Lisa Schiffren, very earnest:
My friend Tigerhawk, looking wiped from long days at his highly skilled day job, answers these and other questions on the charmingly unslick, intellectually forceful “Tigerhawk TV” episode here. He calls it as he sees it, with intelligence, intensity, and insight into the unrelentingly hard-working lives of the most productive people in America.
Corner readers, you know he’s right. The doctors, lawyers, engineers, executives, serious small-business owners, top salespeople, and other professionals and entrepreneurs who make this country run work considerably harder than pretty much anyone else (including most of the chattering class, and all politicians).
That must mean that stay-at-home mothers don’t work hard at all, since they don’t get paid a penny. I’m sure it would also come as a surprise to millions of Americans who work two or three or even four low-paid jobs to hear they are not hard-working. Hopefully, Lisa, neither you nor anyone you care about will ever need emergency medical services, since nurses and EMTs are so much less productive than accountants or entrepreneurs. Even the most exclusive private school won’t give your children a first-class education, because teachers are unproductive and don’t work as hard as business owners.
Schiffren continues:
They are not robber barons, or trust-fund babies, or plutocrats, or even celebrities. They are mostly the meritocrats who worked hard in high school and got into the better colleges and grad schools, where they studied while others partied. They pushed through grueling hours and unpleasant “up or out” policies in their twenties and thirties at top law firms, banks, hospitals, and businesses to earn salaries in the solid six figures (or low seven) today — in their peak earning years. Their work ethic is prodigious, and, as Tigerhawk points out, in their spare time they sit on the boards of most of the complex charities and arts institutions that provide aid and pay for culture in America. No group of people contribute more to their community. And now the president, who followed a path sort of like that, and who claims that his wife’s former six-figure income was a result of precisely such qualifications and efforts, is demonizing them.
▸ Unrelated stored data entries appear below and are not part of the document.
(* ===== verification/Pagination.v ===== *)
(** Cursor pagination of Mastodon collections ([crates/db/src/lib.rs], with the
    Link header of [crates/server/src/statuses.rs]): the cursor filters, the
    pages read from one table, and the pages merged from a local and a remote
    table.  The handlers read from one snapshot, so a page is a function of the
    store (and, for mutes, of the clock).  Rows of a table keyed by a pair are
    the entries (key, row) of its map. *)
From S2P Require Import Prelude Core.
From S2P Require Import Relations Statuses Interactions.

(** * Cursors and pages *)

Record CollectionCursor := mkCursor {
  max_id : option uuid;
  since_id : option uuid;
  min_id : option uuid;
}.

Definition no_cursor : CollectionCursor := mkCursor None None None.

Record CollectionPage (T : Type) := mkPage {
  items : list T;
  first_cursor : option uuid;
  last_cursor : option uuid;
  has_more : bool;
}.
Arguments mkPage {T} _ _ _ _.
Arguments items {T} _.
Arguments first_cursor {T} _.
Arguments last_cursor {T} _.
Arguments has_more {T} _.

(** Limits are [u64]. *)
Definition page_query_limit (limit : Z) : Z := Z.min (limit + 1) (u64_modulus - 1).

Definition trim_to_page {T} (items : list T) (limit : Z) : list T * bool :=
  let limit := Z.to_nat limit in
  let has_more := bool_decide (limit < length items)%nat in
  (if has_more then take limit items else items, has_more).
Lemma elem_of_label_suffixes labels b :
  Forall (free 46) labels ->
  b ∈ label_suffixes labels <->
  46 ∈ b /\ (b = join (lit ".") labels \/ exists p, join (lit ".") labels = p ++ lit "." ++ b).
Proof.
  induction labels as [|x [|y rest] IH]; intros Hfree.
  - simpl. split; [by intros ?%not_elem_of_nil|]. intros [Hd [->|[p Hp]]].
    + by apply not_elem_of_nil in Hd.
    + by destruct p.
  - simpl. split; [by intros ?%not_elem_of_nil|]. inversion Hfree as [|? ? Hx _]; subst.
    apply free_not_elem in Hx. intros [Hd [->|[p ->]]]; [done|].
    destruct Hx. apply elem_of_app. right. left.
  - inversion Hfree as [|? ? Hx Hrest]; subst. specialize (IH Hrest).
    set (t := join (lit ".") (y :: rest)) in *.
    change (join (lit ".") (x :: y :: rest)) with (x ++ lit "." ++ t).
    change (label_suffixes (x :: y :: rest)) with
      ((x ++ lit "." ++ t) :: label_suffixes (y :: rest)).
    rewrite elem_of_cons, IH. split.
    + intros [->|(Hd & Hb)].
      * split; [|by left]. apply elem_of_app. right. left.
      * split; [done|]. right. destruct Hb as [->|[p ->]]; [by exists x|].
        exists (x ++ lit "." ++ p). by rewrite <- !app_assoc.
    + intros [Hd [->|[p Hp]]]; [by left|]. right. split; [done|].
      destruct (suffix_past_label x t p b Hx Hp) as [->|?]; [by left|by right].
Qed.

(** The suffixes of a normalised domain are the domains with a dot that cover it. *)
Lemma elem_of_suffixes domain b :
  b ∈ label_suffixes (split_on 46 domain) <-> 46 ∈ b /\ Relations.domain_covers b domain = true.
Proof.
  rewrite elem_of_label_suffixes by apply split_on_pieces.
  change (lit ".") with [46]. rewrite split_on_join, RelationsInvariant.domain_covers_spec.
  naive_solver.
Qed.

(** * Histories of rules *)

Record rules_ok (d : Db) : Prop := {
  ok_ids i r : domain_blocks d !! i = Some r -> block_id r = i;
  ok_dots i r : domain_blocks d !! i = Some r -> 46 ∈ block_domain r;
  ok_once i j r r' : domain_blocks d !! i = Some r -> domain_blocks d !! j = Some r' ->
    block_domain r = block_domain r' -> i = j;
}.

Section Rules.
Context (host_domain : text -> option text).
More problematically, he is penalizing their success and giving them very clear incentives to ratchet back on productivity.
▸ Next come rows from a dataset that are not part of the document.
(* ===== verification/ThreadsInvariant.v ===== *)
(** Threads: the ancestors of a status are the visible chain above it, its
    descendants are the visible replies below it, both searches end within their
    limits, and nobody is shown a status that its visibility, a block or a
    suspension hides. *)
From S2P Require Import Prelude Core Text Statuses Threads.
From S2P Require Notifications Relations DomainPolicy.

#[local] Existing Instance Threads.result_ret.
#[local] Existing Instance Threads.result_bind.
#[local] Existing Instance Relations.RemoteFollowState_eq_dec.

Lemma res_bind_Ok {A B} (m : Res A) (k : A -> Res B) b :
  mbind (M := Res) k m = Ok b <-> exists a, m = Ok a /\ k a = Ok b.
Proof. destruct m; unfold mbind, result_bind; naive_solver. Qed.

(** * Statuses and references *)

Lemma find_parent_ref d p item : find_status_context_parent d p = Some item -> item_ref item = p.
Proof.
  unfold find_status_context_parent, live_local, live_remote.
  destruct p as [i|i]; [destruct (local_statuses _ !! i)|destruct (remote_statuses _ !! i)];
    try done; case_bool_decide; by intros [= <-].
Qed.

(** A live status is the one its reference finds. *)
Definition live (d : Db) (item : StatusContextItem) : Prop :=
  find_status_context_parent d (item_ref item) = Some item.

Lemma find_parent_live d p item : find_status_context_parent d p = Some item -> live d item.
Proof. intros Hf. unfold live. by rewrite (find_parent_ref d p item). Qed.

Lemma live_inj d x y : live d x -> live d y -> item_ref x = item_ref y -> x = y.
Proof. unfold live. intros Hx Hy Heq. congruence. Qed.

Lemma elem_of_local_replies d column i item :
  item ∈ local_replies d column i <->
  exists k s, item = LocalItem k s /\ live d item /\ column s = Some i.
Proof.
  unfold local_replies. rewrite list_elem_of_fmap. split.
  - intros ([k s] & -> & Hin). apply list_elem_of_In, filter_In in Hin as [Hin Hp].
    apply list_elem_of_In, elem_of_map_to_list in Hin.
    apply andb_true_iff in Hp as [Hp%bool_decide_eq_true Hl]. exists k, s. split_and!; [done| |done].
    unfold live, live_local. cbn. unfold live_local. simpl in *. by rewrite Hin, Hl.
  - intros (k & s & -> & Hl & Hc). unfold live in Hl. cbn in Hl. unfold live_local in Hl.
    destruct (local_statuses _ !! k) as [s'|] eqn:Hk; [|done].
    destruct (bool_decide _) eqn:Hd; [|done]. injection Hl as ->.
    exists (k, s). split; [done|]. apply list_elem_of_In, filter_In. split.
    + by apply list_elem_of_In, elem_of_map_to_list.
    + cbn. by rewrite Hd, bool_decide_eq_true_2.
Qed.

Lemma elem_of_remote_replies d column i item :
  item ∈ remote_replies d column i <->
  exists k s, item = RemoteItem k s /\ live d item /\ column s = Some i.
Proof.
  unfold remote_replies. rewrite list_elem_of_fmap. split.
  - intros ([k s] & -> & Hin). apply list_elem_of_In, filter_In in Hin as [Hin Hp].
    apply list_elem_of_In, elem_of_map_to_list in Hin.
    apply andb_true_iff in Hp as [Hp%bool_decide_eq_true Hl]. exists k, s. split_and!; [done| |done].
    unfold live, live_remote. cbn. unfold live_remote. simpl in *. by rewrite Hin, Hl.
  - intros (k & s & -> & Hl & Hc). unfold live in Hl. cbn in Hl. unfold live_remote in Hl.
    destruct (remote_statuses _ !! k) as [s'|] eqn:Hk; [|done].
    destruct (bool_decide _) eqn:Hd; [|done]. injection Hl as ->.
    exists (k, s). split; [done|]. apply list_elem_of_In, filter_In. split.
    + by apply list_elem_of_In, elem_of_map_to_list.
    + cbn. by rewrite Hd, bool_decide_eq_true_2.
Qed.

(** The columns of a status that may name its parent. *)
Definition replies_to (item : StatusContextItem) (p : StatusContextParent) : Prop :=
  match item, p with
  | LocalItem _ s, LocalParent i => ls_in_reply_to s = Some i
  | LocalItem _ s, RemoteParent i => ls_in_reply_to_remote s = Some i
  | RemoteItem _ s, LocalParent i => rs_in_reply_to_local s = Some i
  | RemoteItem _ s, RemoteParent i => rs_in_reply_to_remote s = Some i
  end.

Lemma elem_of_replies d p item :
  item ∈ status_context_replies d p <-> live d item /\ replies_to item p.
Proof.
  unfold status_context_replies. rewrite order_by_Permutation.
  destruct p as [i|i]; rewrite elem_of_app, elem_of_local_replies, elem_of_remote_replies;
    (split; [by intros [(k & s & -> & ? & ?)|(k & s & -> & ? & ?)]|]);
    intros [Hl Hr]; destruct item as [k s|k s]; eauto 6.
Qed.

Lemma NoDup_fmap_entries {V} (f : uuid * V -> StatusContextItem) (p : uuid * V -> bool) (t : gmap uuid V) :
  (forall x y, f x = f y -> x = y) -> NoDup (f <$> List.filter p (map_to_list t)).
Proof.
  intros Hinj. apply NoDup_fmap_2; [exact Hinj|].
  pose proof (NoDup_map_to_list t) as Hnd. revert Hnd. generalize (map_to_list t). intros l.
  induction l as [|x l IH]; simpl; [done|]. intros [Hx Hnd]%NoDup_cons.
  destruct (p x); [|auto]. constructor; [|auto].
  intros Hin. apply list_elem_of_In, filter_In in Hin as [Hin _]. apply Hx. by apply list_elem_of_In.
Qed.

Lemma NoDup_replies d p : NoDup (status_context_replies d p).
Proof.
  unfold status_context_replies. rewrite order_by_Permutation.
  destruct p as [i|i]; apply NoDup_app; split_and!;
    try (apply NoDup_fmap_entries; by intros [? ?] [? ?] [= -> ->]);
    intros x Hx Hy; apply elem_of_local_replies in Hx as (? & ? & -> & _);
    by apply elem_of_remote_replies in Hy as (? & ? & [=] & _).
Qed.

(** * The searches *)

Section Thread.
Context (host_domain : text -> option text) (d : Db) (viewer : option AccountId).

Definition visible (item : StatusContextItem) : Prop :=
  status_context_item_visible host_domain d item viewer = Ok true.

(** Nearest first, each status is the live parent of the one before it. *)
Fixpoint parent_chain (next : option StatusContextParent) (l : list StatusContextItem) : Prop :=
  match l with
  | [] => True
  | x :: l => next = Some (item_ref x) /\ live d x /\ parent_chain (status_context_parent x) l
  end.

(** What follows the last status of a chain. *)
Fixpoint chain_next (next : option StatusContextParent) (l : list StatusContextItem) :
    option StatusContextParent :=
  match l with [] => next | x :: l => chain_next (status_context_parent x) l end.

Ltac stop_here :=
  exists []; rewrite app_nil_r; split_and!;
  [done|lia|constructor|apply NoDup_nil_2|by intros ? ?%not_elem_of_nil|done|].

Lemma climb_spec limit fuel seen found next r :
  climb_ancestors host_domain d viewer limit fuel seen found next = Ok r ->
  (length found + fuel = limit)%nat ->
  exists l, r = Some (found ++ l) /\ (length (found ++ l) <= limit)%nat /\ Forall visible l /\
    NoDup (item_ref <$> l) /\ (forall x, x ∈ l -> item_ref x ∉ seen) /\ parent_chain next l /\
    (length (found ++ l) = limit \/ chain_next next l = None \/
     exists p, chain_next next l = Some p /\
       (p ∈ reverse (item_ref <$> l) ++ seen \/ find_status_context_parent d p = None \/
        exists x, find_status_context_parent d p = Some x /\ ~ visible x)).
Proof.
  revert seen found next. induction fuel as [|fuel IH]; intros seen found next Hrun Hlen;
    (destruct next as [p|]; simpl in Hrun; [|injection Hrun as <-; stop_here; auto]).
  - case_decide as Hl; [|lia]. injection Hrun as <-. stop_here. left. lia.
  - case_decide as Hl; [lia|]. case_decide as Hs.
    { injection Hrun as <-. stop_here. right. right. exists p. auto. }
    destruct (find_status_context_parent d p) as [x|] eqn:Hf.
    2:{ injection Hrun as <-. stop_here. right. right. exists p. auto. }
    apply res_bind_Ok in Hrun as ([] & Hv & Hrun); simpl in Hrun.
    2:{ injection Hrun as <-. stop_here. right. right. exists p. split; [done|].
        right. right. exists x. split; [done|]. unfold visible. by rewrite Hv. }
    apply IH in Hrun as (l & -> & Hle & Hvis & Hnd & Hsep & Hch & Hend);
      [|rewrite length_app; simpl; lia].
    pose proof (find_parent_ref d p x Hf) as Href. exists (x :: l).
    rewrite <- app_assoc in Hle, Hend |- *. split_and!; [done|done|by constructor| | | |].
    + csimpl. constructor; [|done]. rewrite Href. intros [y [Hy Hin]]%list_elem_of_fmap.
      apply (Hsep y Hin). rewrite <- Hy. left.
    + intros y [->|Hy]%elem_of_cons; [by rewrite Href|]. specialize (Hsep y Hy). set_solver.
    + simpl. rewrite Href. split_and!; [done| |done]. by apply (find_parent_live d p).
    + destruct Hend as [?|[?|(q & Hq & Hend)]]; [by left|by right; left|]. right. right.
      exists q. split; [done|]. destruct Hend as [Hin|?]; [|by right]. left. csimpl.
      rewrite reverse_cons, Href, <- app_assoc. done.
Qed.

(** ** Replies *)

Lemma take_replies_spec limit depth seen replies found queue stop found' queue' :
  take_replies host_domain d viewer limit depth seen replies found queue = Ok (stop, found', queue') ->
  exists l, found' = found ++ l /\ queue' = queue ++ ((fun y => (item_ref y, S depth)) <$> l) /\
    l `sublist_of` replies /\ Forall visible l /\ (forall y, y ∈ l -> item_ref y ∉ seen) /\
    (length found <= limit -> length found' <= limit)%nat /\
    (stop = true -> (limit <= length found')%nat) /\
    (stop = false -> forall y, y ∈ replies -> visible y -> item_ref y ∈ seen \/ y ∈ l).
Proof.
  revert found queue. induction replies as [|y replies IH]; intros found queue Hrun; simpl in Hrun.
  { injection Hrun as <- <- <-. exists []. rewrite !app_nil_r.
    split_and!; [done|done|constructor|constructor|by intros ? ?%not_elem_of_nil|done|done|].
    by intros _ ? ?%not_elem_of_nil. }
  case_decide as Hl.
  { injection Hrun as <- <- <-. exists []. rewrite !app_nil_r.
    split_and!; [done|done|apply sublist_nil_l|constructor|by intros ? ?%not_elem_of_nil|done|done|done]. }
  case_decide as Hs.
  { apply IH in Hrun as (l & ? & ? & ? & ? & ? & ? & ? & Hall). exists l.
    split_and!; try done; [by apply sublist_cons|].
    intros Hstop z [->|Hz]%elem_of_cons Hv; [by left|by apply Hall]. }
  apply res_bind_Ok in Hrun as (b & Hb & Hrun). destruct b; simpl in Hrun.
  - apply IH in Hrun as (l & -> & -> & Hsub & Hvis & Hsep & Hlen & Hstop & Hall). exists (y :: l).
    rewrite <- !app_assoc. split_and!; [done|done|by apply sublist_skip|by constructor| | | |].
    + intros z [->|Hz]%elem_of_cons; [done|by apply Hsep].
    + intros _. rewrite app_assoc. apply Hlen. rewrite length_app. simpl. lia.
    + rewrite app_assoc. exact Hstop.
    + intros Hf z [->|Hz]%elem_of_cons Hv; [right; left|].
      destruct (Hall Hf z Hz Hv); [by left|right; by right].
  - apply IH in Hrun as (l & ? & ? & ? & ? & ? & ? & ? & Hall). exists l.
    split_and!; try done; [by apply sublist_cons|].
    intros Hf z [->|Hz]%elem_of_cons Hv; [|by apply Hall].
    unfold visible in Hv. congruence.
Qed.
Oh yes, yes, yes, absolutely, Lisa, you clever person, you! Obviously, your friend Tigerhawk and his wealthy buddies are going to go right ahead and drop their incomes by ten or twenty or fifty thousand dollars, or more — whatever it takes to get their earnings down to below $250,000 so they don’t have to see a 3% increase on their marginal tax rate.
The little people are not amused:
I am not rich and my opinion is therefore valueless, but I have worked in public relations, and if this campaign is meant to win the approval of non-rich Americans I’d say it was ill-conceived. People liked the rich better when they were in screwball comedies. I would suggest the next time Tigerhawk speaks to the little people, he should try acting like Dudley Moore in Arthur. If he finds the drunkenness difficult to convey, he can just hold a big martini glass, sprinkle his tongue with cocaine, and, to achieve the necessary impression of unsteadiness, shoot the thing on his yacht during a storm.
The only good thing about the video is the 107 comments on it, which all, with only one exception, blast Tigerhawk to kingdom come.